On February 18, 2021, State Senator Hooper forwarded SB 1276 for new EV Fees to the Transportation, Finance and Tax, and Appropriations Committees. In addition to the existing vehicle registration fee, this bill would impose a $200 EV Registration Fee on Electric Vehicles and a $50 Fee for Plug-In Hybrid Vehicles.
The EV fee would go into effect when Electric Vehicles and Plug-In Hybrid vehicles make up 5 percent or more of the total vehicles registered in this state. All the revenue would go to the Transportation Trust Fund. The fees will be adjusted annually based on the Consumer Price Index.
Senator Hooper's bill would be a more expensive alternative to State Senator Brandes' Senate Bill 140, Fees/Electric Vehicles that was forwarded to the Transportation; Appropriations Subcommittee on Transportation, Tourism, and Economic Development; Appropriations on December 9, 2020.

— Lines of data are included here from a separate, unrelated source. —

Lemma range_query_spec start end_ start_ts n :
  query_ok start_ts (fun k => in_range start end_ k = true) n
    (sequencer_range_query_in d start end_ start_ts n).
Proof using Hix Hok Hsorted Hu pli.
  unfold sequencer_range_query_in. destruct (negb _ && _) eqn:E.
  { apply andb_true_iff in E as [Hn Hle]. intros dec k _ _ _ [Hk Hk']%in_range_spec.
    destruct Hk' as [->|Hk']; [done|]. unfold bytes_leb in Hle. apply negb_true_iff in Hle.
    pose proof (bytes_le_lt_trans _ _ _ Hk Hk') as Hlt. unfold bytes_lt in Hlt. congruence. }
  assert (in_range start end_ start = true) as Hne.
  { apply in_range_spec. split; [reflexivity|]. unfold bytes_eqb in E.
    destruct (decide (end_ = [])) as [|Hd]; [by left|right]. unfold bytes_lt.
    rewrite bool_decide_eq_false_2 in E by done. unfold bytes_leb in E. simpl in E.
    by apply negb_false_iff in E. }
  match goal with |- context [iter_range_limited ?d ?t ?x ?z _] =>
    destruct (budget_scan (n := n) d t x z) as [Hb Hf] end.
  cbv zeta in *. destruct (over_budget n (iter_range_limited _ _ _ _ _)) eqn:Eb.
  { symmetry in Hb. apply over_budget_spec in Hb. simpl.
    pose proof (index_rows_bound _ (iter_range_sorted _ _ _ _) (range_row_mutation start end_)). lia. }
  rewrite Hf by done. pose proof (range_rows_spec start end_ start_ts _ (range_index_scan start end_)) as Hp.
  destruct (foldl (range_row_hit start_ts) None _) as [h|]; [done|].
  pose proof (interval_range_spec start end_ start_ts n Hne) as Hi.
  destruct (sequencer_interval_range_in _ _ _ _ _) as [[]|]; try done.
  intros dec k Hd Hts [Hw|(s & e & Hw & Hk)]%writes_cases; [by rewrite (Hp dec k Hd Hts Hw)|].
  by eapply Hi.
Qed.

(** ** Reads against the log *)

Abbreviation entries_ok entries := (forall entry, entry ∈ entries <->
  last_such (writes_interval (iw_start entry) (iw_end entry)) ds = Some (iw_commit_ts entry)).

Lemma point_conflict_spec entries txn key :
  entries_ok entries -> hashable U (b "key") [key] ->
  match point_conflict d entries txn key with
  | Some out => exists ts, out = Conflict (st_commit_ts txn) key ts /\
      wrote (st_start_ts txn) (eq key) ts
  | None => forall dec, dec ∈ ds -> st_start_ts txn < sd_commit_ts dec -> ~ writes dec key
  end.
Proof using Hix Hok Hsorted Hu.
  intros He Hk. pose proof (point_hit_spec (st_start_ts txn) key entries He) as Hi.
  unfold point_conflict, get_u64. rewrite (ix_point _ _ _ Hix key Hk).
  destruct (last_such (writes_point key) ds) as [ts|] eqn:El.
  - cbn [fmap option_fmap option_map mbind option_bind].
    rewrite (decode_u64_be64 _ (point_write_u64 _ _ El)).
    destruct (Z.ltb_spec (st_start_ts txn) ts).
    { exists ts. split; [done|]. by eapply point_wrote. }
    destruct (sequencer_interval_point_hit _ _ _) as [h|]; [by eauto|].
    intros dec Hd Hts [Hw|(s & e & Hw & Hin)]%writes_cases; [|by rewrite (Hi dec s e Hd Hts Hw) in Hin].
    destruct (last_such_after _ _ _ Hsorted Hd Hw) as (ts' & Hl & Hle). rewrite El in Hl.
    injection Hl as <-. lia.
  - cbn [fmap option_fmap option_map mbind option_bind].
    destruct (sequencer_interval_point_hit _ _ _) as [h|]; [by eauto|].
    intros dec Hd Hts [Hw|(s & e & Hw & Hin)]%writes_cases; [|by rewrite (Hi dec s e Hd Hts Hw) in Hin].
    destruct (last_such_after _ _ _ Hsorted Hd Hw) as (ts' & Hl & Hle). by rewrite El in Hl.
Qed.

Lemma wrote_mono start_ts (P Q : bytes -> Prop) ts :
  (forall k, P k -> Q k) -> wrote start_ts P ts -> wrote start_ts Q ts.
Proof. intros H (dec & k & ? & ? & ? & ? & ?). exists dec, k. split_and!; auto. Qed.

Lemma check_read_set_spec entries txn keys :
  entries_ok entries -> Forall (fun k => hashable U (b "key") [k]) keys ->
  match check_read_set d entries txn keys with
  | Some out => exists key ts, out = Conflict (st_commit_ts txn) key ts /\
      wrote (st_start_ts txn) (.∈ keys) ts
  | None => forall dec k, dec ∈ ds -> st_start_ts txn < sd_commit_ts dec -> writes dec k -> k ∉ keys
  end.
Proof using Hix Hok Hsorted Hu.
  intros He Hk. induction Hk as [|key keys Hkey Hk IH]; simpl.
  { intros. apply not_elem_of_nil. }
  pose proof (point_conflict_spec entries txn key He Hkey) as Hp.
  destruct (point_conflict _ _ _ _) as [out|].
  - destruct Hp as (ts & -> & Hw). exists key, ts. split; [done|].
    eapply wrote_mono; [|exact Hw]. intros k <-. by left.
  - destruct (check_read_set _ _ _ _) as [out|].
    + destruct IH as (key' & ts & -> & Hw). exists key', ts. split; [done|].
      eapply wrote_mono; [|exact Hw]. intros k Hin. by right.
    + intros dec k Hd Hts Hw. rewrite not_elem_of_cons. split; [|by eapply IH].
      intros ->. by eapply Hp.
Qed.

Lemma check_read_ranges_spec txn n ranges :
  match check_read_ranges d txn n ranges with
  | Ok (Some out) =>
      (exists key ts, out = Conflict (st_commit_ts txn) key ts /\
        wrote (st_start_ts txn)
          (fun k => exists r, r ∈ ranges /\ in_range (rr_start r) (rr_end r) k = true) ts) \/
      (out = Invalid (st_commit_ts txn) RangeScanExceeded /\
       (0 < n < length (all_mutations ds))%nat)
  | Ok None => forall dec k, dec ∈ ds -> st_start_ts txn < sd_commit_ts dec -> writes dec k ->
      ~ exists r, r ∈ ranges /\ in_range (rr_start r) (rr_end r) k = true
  | Err _ => False
  end.
Proof using Hix Hok Hsorted Hu pli.
  induction ranges as [|r ranges IH]; simpl.
  { by intros ? ? ? ? ? (r & ?%elem_of_nil & _). }
  pose proof (range_query_spec (rr_start r) (rr_end r) (st_start_ts txn) n) as Hq.
  destruct (sequencer_range_query_in _ _ _ _ _) as [[h| |m]|]; simpl in *; [| | |done].
  - left. eexists _, _. split; [done|]. eapply wrote_mono; [|exact Hq]. intros k Hk.
    exists r. split; [by left|done].
  - destruct (check_read_ranges _ _ _ _) as [[out|]|]; [| |done].
    + destruct IH as [(key & ts & -> & Hw)|?]; [left|by right]. exists key, ts. split; [done|].
      eapply wrote_mono; [|exact Hw]. intros k (r' & ? & ?). exists r'. split; [by right|done].
    + intros dec k Hd Hts Hw (r' & [->|Hr]%elem_of_cons & Hin); [by eapply Hq|].
      eapply IH; by eauto.
  - by right.
Qed.

End queries.
(* ===== verification/SequencerValidate.v ===== *)
(** * Validation, recording, serializability

    A candidate that passes validation becomes the next decision of the log;
    the log, the idempotency rows and the indexes grow together.  Applying
    sequencer commands, one after the other, keeps the store a representation
    of a decision log; every answer is right for the log at its point; and the
    committed transactions are serializable in the order of their commit
    timestamps. *)

From S2P Require Export SequencerRefine.

Local Open Scope Z_scope.

(** The rows the sequencer writes. *)
Definition sequencer_prefixes : list bytes :=
  [SEQUENCER_DECISION_PREFIX; SEQUENCER_TXN_PREFIX; SEQUENCER_REQUEST_PREFIX;
   SEQUENCER_KEY_INDEX_PREFIX; SEQUENCER_RANGE_INDEX_PREFIX; SEQUENCER_INTERVAL_INDEX_PREFIX;
   SEQUENCER_INDEX_LAST_TS; SEQUENCER_LAST_COMMIT_TS].

Lemma last_snoc_ts ds dec : last_ts (ds ++ [dec]) = sd_commit_ts dec.
Proof. unfold last_ts. by rewrite last_snoc. Qed.

(** Every timestamp of the log is at most the last one. *)
Lemma last_ts_bound ds dec :
  StronglySorted (fun a a' => sd_commit_ts a < sd_commit_ts a') ds -> dec ∈ ds ->
  sd_commit_ts dec <= last_ts ds.
Proof.
  intros Hs. destruct ds as [|x ds _] using rev_ind; [by intros ?%elem_of_nil|].
  apply StronglySorted_app in Hs as (Hlt & _ & _). rewrite last_snoc_ts.
  intros [Hd| ->%list_elem_of_singleton]%elem_of_app; [|lia].
  apply Z.lt_le_incl, Hlt; [done|by left].
Qed.

Section validate.
Context {sha : Sha256} {pd : Postcard SequencerDecision} {pi : Postcard SequencerIntervalWrite}.
Context {pld : PostcardLaws SequencerDecision} {pli : PostcardLaws SequencerIntervalWrite}.
Context {U : bytes -> Prop} {cf : CollisionFree U}.
(* ===== verification/CommitLogFacts.v ===== *)
(** * The commit log is exact

    Frames round-trip and fail closed; rows are written once; scans return
    the records asked for; trimming removes only what is below its mark. *)

From S2P Require Export CommitLog SysRows MvccCompact.

Local Open Scope Z_scope.

Section frames.
Context {pr : Postcard CommitRecord} {z : Zstd} {pl : PostcardLaws CommitRecord} {zl : ZstdLaws}.

(** The fields of a frame. *)
Definition frame (ulen clen : Z) (body : bytes) : bytes :=
  COMMIT_LOG_MAGIC ++ [COMMIT_LOG_FORMAT_VERSION] ++ [COMMIT_LOG_CODEC_ZSTD]
  ++ be32 ulen ++ be32 clen ++ body.

Lemma commit_record_encode_Ok r max x :
  commit_record_encode r max = Ok x <->
  (cr_shard_id r <> 0 /\ cr_commit_ts r <> 0 /\ cr_txn_id r <> [] /\ cr_txn_bytes r <= max) /\
  exists payload compressed, to_allocvec r = Some payload /\
    Z.of_nat (length payload) <= COMMIT_LOG_MAX_FRAME_BYTES /\
    zstd_compress payload = Some compressed /\
    x = frame (u32_wrap (Z.of_nat (length payload))) (u32_wrap (Z.of_nat (length compressed)))
          compressed.
Proof.
  unfold commit_record_encode.
  destruct (Z.eqb_spec (cr_shard_id r) 0); [split; [done|by intros [(? & _) _]]|].
  destruct (Z.eqb_spec (cr_commit_ts r) 0); [split; [done|by intros [(_ & ? & _) _]]|].
  destruct (bytes_eqb_spec (cr_txn_id r) []); [split; [done|by intros [(_ & _ & ? & _) _]]|].
  destruct (Z.ltb_spec max (cr_txn_bytes r)); [split; [done|intros [(_ & _ & _ & ?) _]; lia]|].
  destruct (to_allocvec r) as [payload|]; cbn [ok_or mbind result_bind];
    [|split; [done|by intros (_ & ? & ? & ? & _)]].
  destruct (Z.ltb_spec COMMIT_LOG_MAX_FRAME_BYTES (Z.of_nat (length payload))).
  { split; [done|]. intros (_ & p & c & [= ->] & ? & _). lia. }
  destruct (zstd_compress payload) as [c|] eqn:Ec; cbn [ok_or mbind result_bind].
  - split.
    + intros [= <-]. split; [done|]. by exists payload, c.
    + intros (_ & p & c' & [= <-] & _ & E & ->). rewrite Ec in E. by injection E as <-.
  - split; [done|]. intros (_ & p & c' & [= <-] & _ & E & _). congruence.
Qed.

(** Decoding a frame with its fields in place. *)
Lemma commit_record_decode_frame ulen clen body :
  in_u32 ulen -> in_u32 clen ->
  commit_record_decode (frame ulen clen body) =
  if COMMIT_LOG_MAX_FRAME_BYTES <? ulen then Err Storage
  else if negb (Z.of_nat (length body) =? clen) then Err Storage
  else
    payload ← ok_or (zstd_decompress body ulen) Storage;
    if negb (Z.of_nat (length payload) =? ulen) then Err Storage
    else
      '(record, remainder) ← ok_or (take_from_bytes payload) Storage;
      match remainder with [] => Ok record | _ => Err Storage end.
Proof.
  intros Hu Hc. unfold commit_record_decode, frame.
  set (data := COMMIT_LOG_MAGIC ++ _).
  assert (length data = 14 + length body)%nat as Hlen.
  { unfold data. rewrite !length_app, !length_be32. simpl. lia. }
  rewrite (proj2 (Nat.ltb_ge _ _)) by (rewrite Hlen; unfold COMMIT_LOG_HEADER_LEN; lia).
  change (take 4 data) with COMMIT_LOG_MAGIC. change (bytes_eqb COMMIT_LOG_MAGIC COMMIT_LOG_MAGIC) with true.
  change (data !! 4%nat) with (Some COMMIT_LOG_FORMAT_VERSION).
  change (data !! 5%nat) with (Some COMMIT_LOG_CODEC_ZSTD).
  cbn [negb ok_or mbind result_bind]. rewrite !decide_False by (intros H; by apply H).
  assert (read_u32 data 6 = Ok ulen) as ->.
  { unfold read_u32, data. rewrite (slice_skip 4 2), (slice_skip 1 1), (slice_skip 1 0), slice_here by done.
    cbn [ok_or mbind result_bind]. by rewrite be32_val. }
  assert (read_u32 data 10 = Ok clen) as ->.
  { unfold read_u32, data.
    rewrite (slice_skip 4 6), (slice_skip 1 5), (slice_skip 1 4), (slice_skip 4 0), slice_here by done.
    cbn [ok_or mbind result_bind]. by rewrite be32_val. }
  cbn [ok_or mbind result_bind]. rewrite Hlen.
  replace (drop COMMIT_LOG_HEADER_LEN data) with body.
  2:{ unfold data. rewrite !app_assoc, drop_app_length'; [done|]. by rewrite !length_app, !length_be32. }
  replace (Z.of_nat (14 + length body) =? Z.of_nat COMMIT_LOG_HEADER_LEN + clen)
    with (Z.of_nat (length body) =? clen); [done|].
  apply eq_true_iff_eq. rewrite !Z.eqb_eq. unfold COMMIT_LOG_HEADER_LEN. lia.
Qed.

Lemma commit_record_decode_encode r max x :
  commit_record_encode r max = Ok x -> commit_record_decode x = Ok r.
Proof using pl zl.
  intros (_ & p & c & Hp & Hl & Hc & ->)%commit_record_encode_Ok.
  pose proof (zstd_bound p c Hc) as Hb. unfold COMMIT_LOG_MAX_FRAME_BYTES in *.
  assert (Z.of_nat (length c) < u32_modulus) as Hc'.
  { assert (length p / 256 <= length p)%nat by (apply Nat.Div0.div_le_upper_bound; lia).
    unfold u32_modulus. lia. }
  unfold u32_wrap. rewrite !Z.mod_small by (unfold u32_modulus in *; lia).
  rewrite commit_record_decode_frame by (unfold in_u32, u32_modulus in *; lia).
  unfold COMMIT_LOG_MAX_FRAME_BYTES. rewrite (proj2 (Z.ltb_ge _ _)) by lia. rewrite Z.eqb_refl.
  cbn [negb]. rewrite (zstd_roundtrip p c Hc). cbn [ok_or mbind result_bind]. rewrite Z.eqb_refl.
  cbn [negb]. pose proof (postcard_roundtrip r p [] Hp) as Ht. rewrite app_nil_r in Ht. by rewrite Ht.
Qed.

Lemma frame_app ulen clen body y : frame ulen clen body ++ y = frame ulen clen (body ++ y).
Proof. unfold frame. by rewrite <-!app_assoc. Qed.

Lemma length_frame ulen clen body : length (frame ulen clen body) = (14 + length body)%nat.
Proof. unfold frame. rewrite !length_app, !length_be32. simpl. lia. Qed.

Lemma frame_take ulen clen body n :
  (14 <= n)%nat -> take n (frame ulen clen body) = frame ulen clen (take (n - 14) body).
Proof.
  intros Hn. rewrite <-(app_nil_l body) at 1. rewrite <-frame_app, take_app_ge.
  - rewrite frame_app, length_frame. simpl. by rewrite Nat.sub_0_r || done.
  - rewrite length_frame. simpl. lia.
Qed.

(** A frame whose declared length is not its length is refused. *)
Lemma frame_length_mismatch ulen clen body :
  in_u32 ulen -> in_u32 clen -> Z.of_nat (length body) <> clen ->
  commit_record_decode (frame ulen clen body) = Err Storage.
Proof.
  intros Hu Hc Hl. rewrite commit_record_decode_frame by done.
  destruct (_ <? ulen); [done|]. by rewrite (proj2 (Z.eqb_neq _ _) Hl).
Qed.

(** A commit record survives its frame, and damage to the frame does not
    go unnoticed.  When encoding succeeds, decoding the frame gives the
    record back; with any bytes after it, or with any part of its end missing,
    decoding is an error. *)
Theorem commit_record_frame_exact r max x :
  commit_record_encode r max = Ok x ->
  commit_record_decode x = Ok r /\
  (forall y, y <> [] -> commit_record_decode (x ++ y) = Err Storage) /\
  (forall n, (n < length x)%nat -> commit_record_decode (take n x) = Err Storage).
Proof using pl zl.
  intros E. split; [by eapply commit_record_decode_encode|].
  apply commit_record_encode_Ok in E as (_ & p & c & Hp & Hl & Hc & ->).
  pose proof (zstd_bound p c Hc) as Hb. unfold COMMIT_LOG_MAX_FRAME_BYTES in *.
  assert (Z.of_nat (length c) < u32_modulus) as Hc'.
  { assert (length p / 256 <= length p)%nat by (apply Nat.Div0.div_le_upper_bound; lia).
    unfold u32_modulus. lia. }
  unfold u32_wrap. rewrite !Z.mod_small by (unfold u32_modulus in *; lia).
  assert (in_u32 (Z.of_nat (length p)) /\ in_u32 (Z.of_nat (length c))) as [Hu Hv]
    by (unfold in_u32, u32_modulus in *; lia). split.
  - intros y Hy. rewrite frame_app. apply frame_length_mismatch; [done..|].
    rewrite length_app. destruct y; [done|simpl; lia].
  - intros n Hn. rewrite length_frame in Hn. destruct (decide (n < 14)%nat) as [Hs|Hs].
    + unfold commit_record_decode. rewrite (proj2 (Nat.ltb_lt _ _)); [done|].
      rewrite length_take, length_frame. unfold COMMIT_LOG_HEADER_LEN. lia.
    + rewrite frame_take by lia. apply frame_length_mismatch; [done..|].
      rewrite length_take. lia.
Qed.

End frames.

(** ** Keys *)

Lemma bytes_ltb_app x y u v :
  length x = length y ->
  bytes_ltb (x ++ u) (y ++ v) = bytes_ltb x y || (bytes_eqb x y && bytes_ltb u v).
Proof.
  revert y. induction x as [|a x IH]; intros [|c y] Hl; try done. injection Hl as Hl. simpl.
  destruct (Z.ltb_spec (byte_Z a) (byte_Z c)); [done|].
  destruct (Z.eqb_spec (byte_Z a) (byte_Z c)) as [E|E].
  - apply byte_Z_inj in E as ->. simpl. rewrite IH by done.
    replace (bytes_eqb (c :: x) (c :: y)) with (bytes_eqb x y); [done|].
    unfold bytes_eqb. apply bool_decide_ext. split; congruence.
  - simpl. unfold bytes_eqb. rewrite bool_decide_eq_false_2; [done|congruence].
Qed.

Definition record_key (r : CommitRecord) : bytes :=
  encode_commit_log_key (cr_shard_id r) (cr_commit_ts r) (cr_region_id r).

Definition record_u64 (r : CommitRecord) : Prop :=
  in_u64 (cr_shard_id r) /\ in_u64 (cr_commit_ts r) /\ in_u64 (cr_region_id r).

Lemma commit_log_key_eq shard ts region :
  encode_commit_log_key shard ts region = commit_log_shard_prefix shard ++ be64 ts ++ be64 region.
Proof. unfold encode_commit_log_key, commit_log_shard_prefix. by rewrite <-!app_assoc. Qed.

Lemma record_key_inj r r' :
  record_u64 r -> record_u64 r' -> record_key r = record_key r' ->
  cr_shard_id r = cr_shard_id r' /\ cr_commit_ts r = cr_commit_ts r' /\
  cr_region_id r = cr_region_id r'.
Proof.
  intros (H1 & H2 & H3) (H1' & H2' & H3') E. unfold record_key, encode_commit_log_key in E.
  apply app_inv_head, app_inj_1 in E as [E1 E]; [|by rewrite !length_be64].
  apply app_inj_1 in E as [E2 E3]; [|by rewrite !length_be64].
  by apply be64_inj in E1, E2, E3.
Qed.

(** Two keys of one shard compare like their timestamps and regions. *)
Lemma bytes_ltb_ts_region t1 r1 t2 r2 :
  in_u64 t1 -> in_u64 r1 -> in_u64 t2 -> in_u64 r2 ->
  bytes_ltb (be64 t1 ++ be64 r1) (be64 t2 ++ be64 r2) =
  (t1 <? t2) || ((t1 =? t2) && (r1 <? r2)).
Proof.
  intros. rewrite bytes_ltb_app by (by rewrite !length_be64). rewrite !be64_lt by done.
  f_equal. f_equal. unfold bytes_eqb. apply eq_true_iff_eq.
  rewrite bool_decide_eq_true, Z.eqb_eq. split; [by apply be64_inj|congruence].
Qed.

Lemma record_key_shard r shard :
  record_u64 r -> in_u64 shard ->
  starts_with (record_key r) (commit_log_shard_prefix shard) = (cr_shard_id r =? shard).
Proof.
  intros (H1 & _) Hs. unfold record_key. rewrite commit_log_key_eq. apply eq_true_iff_eq.
  rewrite starts_with_spec, Z.eqb_eq. unfold commit_log_shard_prefix. split.
  - intros [x E]. rewrite <-!app_assoc in E.
    apply app_inv_head, app_inj_1 in E as [E _]; [|by rewrite !length_be64]. by apply be64_inj.
  - intros ->. by eexists.
Qed.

Senator Brandes' bill proposes a $135 fee for Electric Vehicles and Plug-In Hybrids be added to the existing vehicle registration fees. It would go into effect on July 1, 2021. As it is currently written, the revenue collected via Senate Bill 140 would go to the Transportation Trust Fund after enactment until 2023. After that it funds the Electric Vehicle Infrastructure Grant Program until it sunsets at the end of 2030.
The Grant Program is being proposed by Senator Brandes in companion Senate Bill 138. The purpose of the Grant Program is to provide financial assistance to encourage the installation of electric vehicle charging infrastructure. It will be funded via electric vehicle registration fees plus an initial one-time state amount of $5 million.
House Bill 819 is being sponsored by Representatives Learned and Toledo. It is identical to Senate Bill 140.
House Bill 817 is being sponsored by Representatives Toledo and Plasencia. It is identical to Senate Bill 138.
Stay tuned for more developments.
Update as of May 4, 2021.
Senate Bill 1276, which proposed a new $200 EV registration fee when registered EV reached 5% of total vehicles, died in the Transportation Committee.
Senate Bill 140, which proposed a new $135 EV registration fee, died in the Appropriation Committee. It's companion bill, Senate Bill 138, proposed that the revenue collected via SB 140 would fund an EV Infrastructure Grant Program. SB 138 also died in the Appropriations Committee.
Senate Memorial 1332, urging the U.S. Congress to authorize installation of electric vehicle charging stations in rest areas on the interstate highway system, died in the Transportation Committee.